What the exercise asks
Return, in their exact form, the lines that lie between the start of the data below and the line containing "pose proof (serve_requests", with both ends included.

Dataset entries

(** X14: in every run of [start] the validator is called at most once,
    and then on the name of the first request and before anything is
    sent: the first two events are the read of that request and the
    call. *)
Theorem validation_at_most_once host :
  validated (start server host).2 = []
  \/ exists msg rest hostname evs,
      inbound host = inl msg :: rest
      /\ named (String.substring 0 udsBufSize msg) hostname
      /\ (start server host).2
         = Read (String.substring 0 udsBufSize msg) None :: Validate hostname :: evs
      /\ validated (start server host).2 = [hostname].
Proof.
  destruct (start_trace server host)
    as [H|[H|[(e & H)|(msg & rest & Hin & [(r & H)|(hostname & Hn & [(errs & _ & H)|(Hv & H)])])]]];
    rewrite H; try (now left).
  - right. exists msg, rest, hostname, (map (fun re => Sendmsg re.1 None re.2) errs).
    repeat split; try assumption. cbn. now rewrite validated_plain.
  - right. unfold after.
    pose proof (serve_answered_holds server rest (tail (sends host))) as Hans.
    destruct (serve server rest (tail (sends host))) as [[r evs] sends'].
    exists msg, rest, hostname, (Sendmsg responseHostOk None (nextErr (sends host)) :: evs).
    cbn in Hans. apply answered_validated in Hans.
    repeat split; try assumption. cbn. now rewrite Hans.
Qed.

(** X15: every request that [start] handles has at most [udsBufSize]
    (64) bytes: what a record holds beyond them is dropped by the
    read. *)
Theorem requests_bounded host :
  Forall (fun request => (String.length request <= udsBufSize)%nat)
    (requests (start server host).2).
Proof.
  destruct (start_trace server host)
    as [H|[H|[(e & H)|(msg & rest & Hin & [(r & H)|(hostname & Hn & [(errs & _ & H)|(Hv & H)])])]]];
    rewrite H; cbn [snd requests]; try (constructor; fail).
  - constructor; [cbn; lia | constructor].
  - constructor; [apply substring_length | constructor].
  - rewrite requests_plain. constructor; [apply substring_length | constructor].
  - unfold after.
    pose proof (serve_requests rest (tail (sends host))) as Hreq.
    destruct (serve server rest (tail (sends host))) as [[r evs] sends'].
    cbn in *. constructor; [apply substring_length | exact Hreq].
Qed.

End Runs.

(** ** What a request can name *)

Section Names.
Import strings.

Lemma Contains_nil (c : Ascii.ascii) : Contains EmptyString (String c EmptyString) = false.
Proof. reflexivity. Qed.

Lemma Contains_cons a s (c : Ascii.ascii) :
  Contains (String a s) (String c EmptyString)
  = Ascii.eqb a c || Contains s (String c EmptyString).
Proof.
  cbn [Contains HasPrefix].
  destruct (Ascii.eqb a c); [now destruct s | reflexivity].
Qed.
(** * Profile editing and note creation routes: a shallow embedding

    The development follows the two route modules of the application:

    - the profile-edit route ([loader], [action], the [ProfileFormSchema]
      and the refinement passed to [superRefine]);
    - the new-note route (its [loader], here [notes_new_loader]).

    Handlers are written in a small monad [M] that threads the user table,
    records every call that leaves the handler (session check, form
    reading, ORM queries, password helpers) in a trace, and lets a handler
    stop by throwing, as [throw redirect(...)] does in the source. *)

From stdpp Require Import gmap strings list fin_maps.

Open Scope string_scope.
Open Scope list_scope.

(** ** The user table *)

Definition UserId := string.

(** A row of the [User] model, with the hash of its password relation. *)
Record User := mkUser {
  u_id : UserId;
  u_name : option string;
  u_username : string;
  u_email : string;
  u_image : option string;
  u_hash : string;
}.

Definition Db := list User.

(** The [where] argument of [prisma.user.findUnique]. *)
Inductive Where :=
| ById (id : UserId)
| ByUsername (username : string)
| ByEmail (email : string).

Definition matches (w : Where) (u : User) : bool :=
  match w with
  | ById id => bool_decide (u_id u = id)
  | ByUsername username => bool_decide (u_username u = username)
  | ByEmail email => bool_decide (u_email u = email)
  end.

Definition findUnique (w : Where) (db : Db) : option User :=
  List.find (matches w) db.

(** The [data] argument of [prisma.user.update]: a field left [undefined]
    ([None]) is not written. *)
Record UserUpdateInput := mkData {
  data_name : option string;
  data_username : string;
  data_email : string;
  data_password : option string;
}.

Definition apply_update (d : UserUpdateInput) (u : User) : User :=
  {| u_id := u_id u;
     u_name := match data_name d with Some n => Some n | None => u_name u end;
     u_username := data_username d;
     u_email := data_email d;
     u_image := u_image u;
     u_hash := match data_password d with Some h => h | None => u_hash u end |}.

(** Another row already holds the username or the email about to be
    written: the unique indexes refuse the write. *)
Definition conflicts (id : UserId) (d : UserUpdateInput) (u : User) : bool :=
  negb (bool_decide (u_id u = id))
  && (bool_decide (u_username u = data_username d)
      || bool_decide (u_email u = data_email d)).

(** The table once the row of [id] has been written. *)
Definition update_row (id : UserId) (d : UserUpdateInput) (db : Db) : Db :=
  (λ u, if bool_decide (u_id u = id) then apply_update d u else u) <$> db.

(** The table keeps its three unique indexes. *)
Definition db_unique (db : Db) : Prop :=
  NoDup (u_id <$> db) ∧ NoDup (u_username <$> db) ∧ NoDup (u_email <$> db).

(** ** Requests, form data, responses *)

(** What a form field holds once the form data has been read: text, an
    uploaded file, the values of a repeated field, or a nested fieldset. *)
#[local] Unset Elimination Schemes.
Inductive FieldValue :=
| FText (s : string)
| FFile (filename : string) (size : nat)
| FMany (vs : list FieldValue)
| FNested (fs : list (string * FieldValue)).
#[local] Set Elimination Schemes.

(** What makes the form library throw on a list intent: the text after
    ["list/"] is no JSON, the field it names holds a value that is no
    list, or it asks for an operation the library does not know. *)
Inductive ListFailure :=
| MalformedIntent
| NotAList
| UnknownOperation.

(** The form data of a request as the form library reads it: the intent
    of the submit button (['submit'] when the form names none; a form
    names at most one), the payload object built from the remaining
    fields (a list intent that went through already applied to it) and,
    for a list intent, what made it fail, if it did. *)
Record FormData := mkFormData {
  fd_intent : string;
  fd_payload : gmap string FieldValue;
  fd_list_failure : option ListFailure;
}.

(** A request: the user id of its session, when its cookie carries an
    authenticated session, and its form data. *)
Record Request := mkRequest {
  session : option UserId;
  formData : FormData;
}.

(** The parsed value of the profile form (the output type of
    [ProfileFormSchema]). *)
Record ProfileForm := mkForm {
  v_name : option string;
  v_username : string;
  v_currentPassword : option string;
  v_newPassword : option string;
  v_email : string;
}.

Record Submission := mkSubmission {
  intent : string;
  payload : gmap string FieldValue;
  error : gmap string (list string);
  value : option ProfileForm;
}.

(** The fields [select]ed by the profile-edit loader. *)
Record LoaderUser := mkLoaderUser {
  lu_id : UserId;
  lu_name : option string;
  lu_username : string;
  lu_email : string;
  lu_image : option string;
}.

Inductive Body :=
| EmptyBody
| LoaderData (user : LoaderUser)
| ActionData (status : string) (submission : Submission).

Inductive Response :=
| Json (status : nat) (body : Body)
| Redirect (location : string) (status : nat).

Definition json (body : Body) : Response := Json 200 body.
Definition redirect (location : string) : Response := Redirect location 302.

(** What reaches the client of a submission handed to [json]: the
    submission is a plain object without a serialisation of its own, so
    the body carries its four properties, the parsed value among them. *)
Definition toJSON (s : Submission)
  : string * gmap string FieldValue
    * (gmap string (list string) * option ProfileForm) :=
  (intent s, payload s, (error s, value s)).

(** ** The handler monad *)

Inductive Event :=
| EvRequireUserId
| EvFormData
| EvFindUnique (w : Where)
| EvVerifyUserPassword (id : UserId) (password : string)
| EvGetPasswordHash (password : string)
| EvUpdate (id : UserId) (data : UserUpdateInput)
| EvLogout (redirectTo : string).

Inductive Thrown :=
| ThrownResponse (r : Response)
| ThrownError (message : string).

Inductive Outcome (A : Type) :=
| Returned (a : A)
| Threw (t : Thrown).
Arguments Returned {A} a.
Arguments Threw {A} t.

Record Run (A : Type) := mkRun {
  outcome : Outcome A;
  final_db : Db;
  trace : list Event;
}.
Arguments mkRun {A} outcome final_db trace.
Arguments outcome {A} r.
Arguments final_db {A} r.
Arguments trace {A} r.

Definition M (A : Type) : Type := Db → Run A.

Definition ret {A} (a : A) : M A := λ db, mkRun (Returned a) db [].

(** Sequencing: the continuation runs on the table the first computation
    left, unless that one threw; the traces follow one another. *)
Definition bind {A B} (f : A → M B) (m : M A) : M B := λ db,
  match m db with
  | mkRun (Returned a) db1 t1 =>
      match f a db1 with
      | mkRun o db2 t2 => mkRun o db2 (t1 ++ t2)
      end
  | mkRun (Threw t) db1 t1 => mkRun (Threw t) db1 t1
  end.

Problem solution
(** X14: in every run of [start] the validator is called at most once,
    and then on the name of the first request and before anything is
    sent: the first two events are the read of that request and the
    call. *)
Theorem validation_at_most_once host :
  validated (start server host).2 = []
  \/ exists msg rest hostname evs,
      inbound host = inl msg :: rest
      /\ named (String.substring 0 udsBufSize msg) hostname
      /\ (start server host).2
         = Read (String.substring 0 udsBufSize msg) None :: Validate hostname :: evs
      /\ validated (start server host).2 = [hostname].
Proof.
  destruct (start_trace server host)
    as [H|[H|[(e & H)|(msg & rest & Hin & [(r & H)|(hostname & Hn & [(errs & _ & H)|(Hv & H)])])]]];
    rewrite H; try (now left).
  - right. exists msg, rest, hostname, (map (fun re => Sendmsg re.1 None re.2) errs).
    repeat split; try assumption. cbn. now rewrite validated_plain.
  - right. unfold after.
    pose proof (serve_answered_holds server rest (tail (sends host))) as Hans.
    destruct (serve server rest (tail (sends host))) as [[r evs] sends'].
    exists msg, rest, hostname, (Sendmsg responseHostOk None (nextErr (sends host)) :: evs).
    cbn in Hans. apply answered_validated in Hans.
    repeat split; try assumption. cbn. now rewrite Hans.
Qed.

(** X15: every request that [start] handles has at most [udsBufSize]
    (64) bytes: what a record holds beyond them is dropped by the
    read. *)
Theorem requests_bounded host :
  Forall (fun request => (String.length request <= udsBufSize)%nat)
    (requests (start server host).2).
Proof.
  destruct (start_trace server host)
    as [H|[H|[(e & H)|(msg & rest & Hin & [(r & H)|(hostname & Hn & [(errs & _ & H)|(Hv & H)])])]]];
    rewrite H; cbn [snd requests]; try (constructor; fail).
  - constructor; [cbn; lia | constructor].
  - constructor; [apply substring_length | constructor].
  - rewrite requests_plain. constructor; [apply substring_length | constructor].
  - unfold after.
    pose proof (serve_requests rest (tail (sends host))) as Hreq.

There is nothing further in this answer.